(** An iteration adds the records the label gets alone on the file
    system the iteration starts in. *)
Lemma iteration_alone l k s k' s' :
  is_label lbls l →
  iteration imgs out l k s k' s' →
  trace s' = trace s ++ alone imgs out (fs s) l ∧
  k' = k + (if copied_from l (alone imgs out (fs s) l) then 1 else 0).
Proof.
  intros Hl Hit. unfold alone. rewrite process_label_eq. cbn [fs trace].
  assert (Hne : bool_decide (imgs / image_filename l = l) = false).
  { apply bool_decide_eq_false_2. intros H. by eapply (label_not_image imgs lbls). }
  destruct Hit as [Hf|e Hf H1|m1 t1 e Hf H1 H2|m1 t1 m2 t2 Hf H1 H2];
    rewrite Hf, ?H1, ?H2; cbn [snd fst trace copied_from existsb]; rewrite ?Hne;
    simpl; (split; [done|]); rewrite ?Hne; simpl; try lia.
  rewrite bool_decide_eq_true_2 by done. done.
Qed.

(** Two file systems with the same directories and the same sources
    give a label the same records. *)
Lemma alone_agree m m' l :
  is_label lbls l →
  is_dir m (out / "images") = true → is_dir m (out / "labels") = true →
  (∀ p, is_dir m p = is_dir m' p) →
  (∀ p, source_like imgs lbls p → stat m p = stat m' p) →
  alone imgs out m l = alone imgs out m' l.
Proof.
  intros Hl Hdi Hdl Hd Hs.
  rewrite (alone_eq m l Hl Hdl), (alone_eq m' l Hl) by by rewrite <- Hd.
  unfold is_file. rewrite (Hs (imgs / image_filename l)) by apply image_source_like.
  rewrite (copy2_answer_agree (imgs / image_filename l) (image_dst out l) m m');
    [|done|by apply Hs, image_source_like|done].
  rewrite (copy2_answer_agree l (label_dst out l) m m');
    [done|done|by apply Hs, label_source_like|done].
Qed.

(** The loop: the records of the labels, each as if alone on the file
    system the loop starts in, in the order of the list; the count is
    the number of labels that were copied. *)
Lemma process_labels_alone ls k0 ma t0 k s :
  NoDup ls → Forall (is_label lbls) ls →
  is_dir ma (out / "images") = true → is_dir ma (out / "labels") = true →
  process_labels imgs out ls k0 (State ma t0) = (Ok k, s) →
  loop_run imgs lbls out (State ma t0) s ∧
  trace s = t0 ++ (ls ≫= alone imgs out ma) ∧
  k = k0 + List.length (filter (λ l, copied_from l (alone imgs out ma l) = true) ls).
Proof.
  intros Hnd Hls Hdi Hdl Hrun.
  apply (process_labels_invariant imgs lbls out
    (λ done k s, loop_run imgs lbls out (State ma t0) s ∧
                 trace s = t0 ++ (done ≫= alone imgs out ma) ∧
                 k = k0 + List.length
                        (filter (λ l, copied_from l (alone imgs out ma l) = true) done))
    ls Hnd Hls) with (done := []) (k := k0) (s := State ma t0) (k' := k) (s' := s);
    [| | |done].
  - intros done l k1 s1 k2 s2 Hl _ (Hloop & Htr & Hk) Hit.
    destruct (loop_run_facts _ _ _ _ _ Hloop) as (_ & _ & HA & HB & _).
    cbn [fs] in HA, HB.
    destruct (iteration_alone l k1 s1 k2 s2 Hl Hit) as [Htr' Hk'].
    assert (Heq : alone imgs out (fs s1) l = alone imgs out ma l).
    { apply alone_agree; [done|by rewrite HA..|done|done]. }
    rewrite Heq in Htr', Hk'.
    split_and!.
    + eapply loop_run_trans; [done|]. by eapply iteration_loop_run.
    + by rewrite Htr', Htr, bind_app, bind_singleton, <- app_assoc.
    + rewrite Hk', Hk, filter_app, length_app, <- Nat.add_assoc. f_equal. f_equal.
      destruct (copied_from l _) eqn:Hc.
      * by rewrite filter_cons_True.
      * rewrite filter_cons_False; [done|]. by rewrite Hc.
  - intros ?? []%elem_of_nil.
  - split_and!; [apply loop_run_refl|by rewrite app_nil_r|simpl; lia].
Qed.

End Alone.

Section Records.
Variables imgs lbls out : path.

(** The records logged for a label. *)
Lemma alone_logged ma l lvl msg :
  is_label lbls l → is_dir ma (out / "labels") = true →
  Logged lvl msg ∈ alone imgs out ma l →
  (lvl = WARNING ∧ msg = SkippingLabel (PurePath.name l) (image_filename l) ∧
   is_file ma (imgs / image_filename l) = false) ∨
  (lvl = ERROR ∧ is_file ma (imgs / image_filename l) = true ∧
   ∃ e, msg = ErrorProcessingLabel (PurePath.name l) e ∧ is_Exception e = true).
Proof.
  intros Hl Hdl. rewrite (alone_eq imgs lbls out ma l Hl Hdl).
  destruct (is_file ma _) eqn:Hf.
  - destruct (copy2_answer _ _ ma) as [e|t1] eqn:H1.
    + intros [= -> ->]%list_elem_of_singleton. right. split_and!; [done..|].
      exists e. split; [done|]. by eapply copy2_answer_inl.
    + destruct (copy2_answer l _ ma) as [e|t2] eqn:H2.
      * intros [[=]|[= -> ->]%list_elem_of_singleton]%elem_of_cons.
        right. split_and!; [done..|].
        exists e. split; [done|]. by eapply copy2_answer_inl.
      * intros [[=]|[=]%list_elem_of_singleton]%elem_of_cons.
  - intros [= -> ->]%list_elem_of_singleton. by left.
Qed.

(** The copies recorded for a label. *)
Lemma alone_copied ma l src t :
  is_label lbls l → is_dir ma (out / "labels") = true →
  Copied src t ∈ alone imgs out ma l →
  (src = imgs / image_filename l ∧
   copy2_answer (imgs / image_filename l) (image_dst out l) ma = inr t) ∨
  (src = l ∧ copy2_answer l (label_dst out l) ma = inr t ∧
   ∃ t1, copy2_answer (imgs / image_filename l) (image_dst out l) ma = inr t1).
Proof.
  intros Hl Hdl. rewrite (alone_eq imgs lbls out ma l Hl Hdl).
  destruct (is_file ma _) eqn:Hf.
  - destruct (copy2_answer _ _ ma) as [e|t1] eqn:H1.
    + by intros [=]%list_elem_of_singleton.
    + destruct (copy2_answer l _ ma) as [e|t2] eqn:H2.
      * intros [[= -> ->]|[=]%list_elem_of_singleton]%elem_of_cons. by left.
      * intros [[= -> ->]|[= -> ->]%list_elem_of_singleton]%elem_of_cons; [by left|].
        right. eauto.
  - by intros [=]%list_elem_of_singleton.
Qed.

──────

Each entry must be reproduced exactly, with nothing added or dropped.

(** An iteration adds the records the label gets alone on the file
    system the iteration starts in. *)
Lemma iteration_alone l k s k' s' :
  is_label lbls l →
  iteration imgs out l k s k' s' →
  trace s' = trace s ++ alone imgs out (fs s) l ∧
  k' = k + (if copied_from l (alone imgs out (fs s) l) then 1 else 0).
Proof.
  intros Hl Hit. unfold alone. rewrite process_label_eq. cbn [fs trace].
  assert (Hne : bool_decide (imgs / image_filename l = l) = false).
  { apply bool_decide_eq_false_2. intros H. by eapply (label_not_image imgs lbls). }
  destruct Hit as [Hf|e Hf H1|m1 t1 e Hf H1 H2|m1 t1 m2 t2 Hf H1 H2];
    rewrite Hf, ?H1, ?H2; cbn [snd fst trace copied_from existsb]; rewrite ?Hne;
    simpl; (split; [done|]); rewrite ?Hne; simpl; try lia.
  rewrite bool_decide_eq_true_2 by done. done.
Qed.

(** Two file systems with the same directories and the same sources
    give a label the same records. *)
Lemma alone_agree m m' l :
  is_label lbls l →
  is_dir m (out / "images") = true → is_dir m (out / "labels") = true →
  (∀ p, is_dir m p = is_dir m' p) →
  (∀ p, source_like imgs lbls p → stat m p = stat m' p) →
  alone imgs out m l = alone imgs out m' l.
Proof.
  intros Hl Hdi Hdl Hd Hs.
  rewrite (alone_eq m l Hl Hdl), (alone_eq m' l Hl) by by rewrite <- Hd.
  unfold is_file. rewrite (Hs (imgs / image_filename l)) by apply image_source_like.
  rewrite (copy2_answer_agree (imgs / image_filename l) (image_dst out l) m m');
    [|done|by apply Hs, image_source_like|done].
  rewrite (copy2_answer_agree l (label_dst out l) m m');
    [done|done|by apply Hs, label_source_like|done].
Qed.

(** The loop: the records of the labels, each as if alone on the file
    system the loop starts in, in the order of the list; the count is
    the number of labels that were copied. *)
Lemma process_labels_alone ls k0 ma t0 k s :
  NoDup ls → Forall (is_label lbls) ls →
  is_dir ma (out / "images") = true → is_dir ma (out / "labels") = true →
  process_labels imgs out ls k0 (State ma t0) = (Ok k, s) →
  loop_run imgs lbls out (State ma t0) s ∧
  trace s = t0 ++ (ls ≫= alone imgs out ma) ∧
  k = k0 + List.length (filter (λ l, copied_from l (alone imgs out ma l) = true) ls).
Proof.
  intros Hnd Hls Hdi Hdl Hrun.
  apply (process_labels_invariant imgs lbls out
    (λ done k s, loop_run imgs lbls out (State ma t0) s ∧
                 trace s = t0 ++ (done ≫= alone imgs out ma) ∧
                 k = k0 + List.length
                        (filter (λ l, copied_from l (alone imgs out ma l) = true) done))
    ls Hnd Hls) with (done := []) (k := k0) (s := State ma t0) (k' := k) (s' := s);
    [| | |done].
  - intros done l k1 s1 k2 s2 Hl _ (Hloop & Htr & Hk) Hit.
    destruct (loop_run_facts _ _ _ _ _ Hloop) as (_ & _ & HA & HB & _).
    cbn [fs] in HA, HB.
    destruct (iteration_alone l k1 s1 k2 s2 Hl Hit) as [Htr' Hk'].
    assert (Heq : alone imgs out (fs s1) l = alone imgs out ma l).
    { apply alone_agree; [done|by rewrite HA..|done|done]. }
    rewrite Heq in Htr', Hk'.
    split_and!.
    + eapply loop_run_trans; [done|]. by eapply iteration_loop_run.
    + by rewrite Htr', Htr, bind_app, bind_singleton, <- app_assoc.
    + rewrite Hk', Hk, filter_app, length_app, <- Nat.add_assoc. f_equal. f_equal.
      destruct (copied_from l _) eqn:Hc.
      * by rewrite filter_cons_True.
      * rewrite filter_cons_False; [done|]. by rewrite Hc.
  - intros ?? []%elem_of_nil.
  - split_and!; [apply loop_run_refl|by rewrite app_nil_r|simpl; lia].
Qed.

End Alone.

Section Records.
Variables imgs lbls out : path.

(** The records logged for a label. *)
Lemma alone_logged ma l lvl msg :
  is_label lbls l → is_dir ma (out / "labels") = true →
  Logged lvl msg ∈ alone imgs out ma l →
  (lvl = WARNING ∧ msg = SkippingLabel (PurePath.name l) (image_filename l) ∧
   is_file ma (imgs / image_filename l) = false) ∨
  (lvl = ERROR ∧ is_file ma (imgs / image_filename l) = true ∧
   ∃ e, msg = ErrorProcessingLabel (PurePath.name l) e ∧ is_Exception e = true).
Proof.
  intros Hl Hdl. rewrite (alone_eq imgs lbls out ma l Hl Hdl).
  destruct (is_file ma _) eqn:Hf.
  - destruct (copy2_answer _ _ ma) as [e|t1] eqn:H1.
    + intros [= -> ->]%list_elem_of_singleton. right. split_and!; [done..|].
      exists e. split; [done|]. by eapply copy2_answer_inl.
    + destruct (copy2_answer l _ ma) as [e|t2] eqn:H2.
      * intros [[=]|[= -> ->]%list_elem_of_singleton]%elem_of_cons.
        right. split_and!; [done..|].
        exists e. split; [done|]. by eapply copy2_answer_inl.
      * intros [[=]|[=]%list_elem_of_singleton]%elem_of_cons.
  - intros [= -> ->]%list_elem_of_singleton. by left.
Qed.

(** The copies recorded for a label. *)
Lemma alone_copied ma l src t :
  is_label lbls l → is_dir ma (out / "labels") = true →
  Copied src t ∈ alone imgs out ma l →
  (src = imgs / image_filename l ∧
   copy2_answer (imgs / image_filename l) (image_dst out l) ma = inr t) ∨
  (src = l ∧ copy2_answer l (label_dst out l) ma = inr t ∧
   ∃ t1, copy2_answer (imgs / image_filename l) (image_dst out l) ma = inr t1).
Proof.
  intros Hl Hdl. rewrite (alone_eq imgs lbls out ma l Hl Hdl).
  destruct (is_file ma _) eqn:Hf.
  - destruct (copy2_answer _ _ ma) as [e|t1] eqn:H1.
    + by intros [=]%list_elem_of_singleton.
    + destruct (copy2_answer l _ ma) as [e|t2] eqn:H2.
      * intros [[= -> ->]|[=]%list_elem_of_singleton]%elem_of_cons. by left.
      * intros [[= -> ->]|[= -> ->]%list_elem_of_singleton]%elem_of_cons; [by left|].
        right. eauto.
  - by intros [=]%list_elem_of_singleton.
Qed.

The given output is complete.